RECORDS FOR THE TASK:
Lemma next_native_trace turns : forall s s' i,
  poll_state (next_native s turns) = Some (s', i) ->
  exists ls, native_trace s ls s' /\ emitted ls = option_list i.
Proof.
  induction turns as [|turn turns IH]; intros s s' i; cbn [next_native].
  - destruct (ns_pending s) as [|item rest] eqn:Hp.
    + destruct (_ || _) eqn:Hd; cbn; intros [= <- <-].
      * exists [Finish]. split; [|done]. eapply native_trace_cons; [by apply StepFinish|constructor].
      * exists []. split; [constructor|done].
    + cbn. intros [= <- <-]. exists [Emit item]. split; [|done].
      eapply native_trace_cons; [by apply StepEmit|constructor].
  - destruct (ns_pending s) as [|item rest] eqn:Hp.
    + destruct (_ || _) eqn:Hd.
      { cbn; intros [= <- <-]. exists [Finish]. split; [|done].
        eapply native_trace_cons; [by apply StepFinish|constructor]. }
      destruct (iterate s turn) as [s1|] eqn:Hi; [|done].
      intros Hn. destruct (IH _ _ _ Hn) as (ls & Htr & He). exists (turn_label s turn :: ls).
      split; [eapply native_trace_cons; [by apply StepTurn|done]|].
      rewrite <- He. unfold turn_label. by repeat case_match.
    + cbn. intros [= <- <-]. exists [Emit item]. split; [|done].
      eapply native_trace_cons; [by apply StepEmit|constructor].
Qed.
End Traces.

EXERCISE GOAL: Return exactly the lines of the listing that run from the one containing "(_ || _) eqn:Hd." through the last, and no others.

EXERCISE RESULT:
    + destruct (_ || _) eqn:Hd.
      { cbn; intros [= <- <-]. exists [Finish]. split; [|done].
        eapply native_trace_cons; [by apply StepFinish|constructor]. }
      destruct (iterate s turn) as [s1|] eqn:Hi; [|done].
      intros Hn. destruct (IH _ _ _ Hn) as (ls & Htr & He). exists (turn_label s turn :: ls).
      split; [eapply native_trace_cons; [by apply StepTurn|done]|].
      rewrite <- He. unfold turn_label. by repeat case_match.
    + cbn. intros [= <- <-]. exists [Emit item]. split; [|done].
      eapply native_trace_cons; [by apply StepEmit|constructor].
Qed.
End Traces.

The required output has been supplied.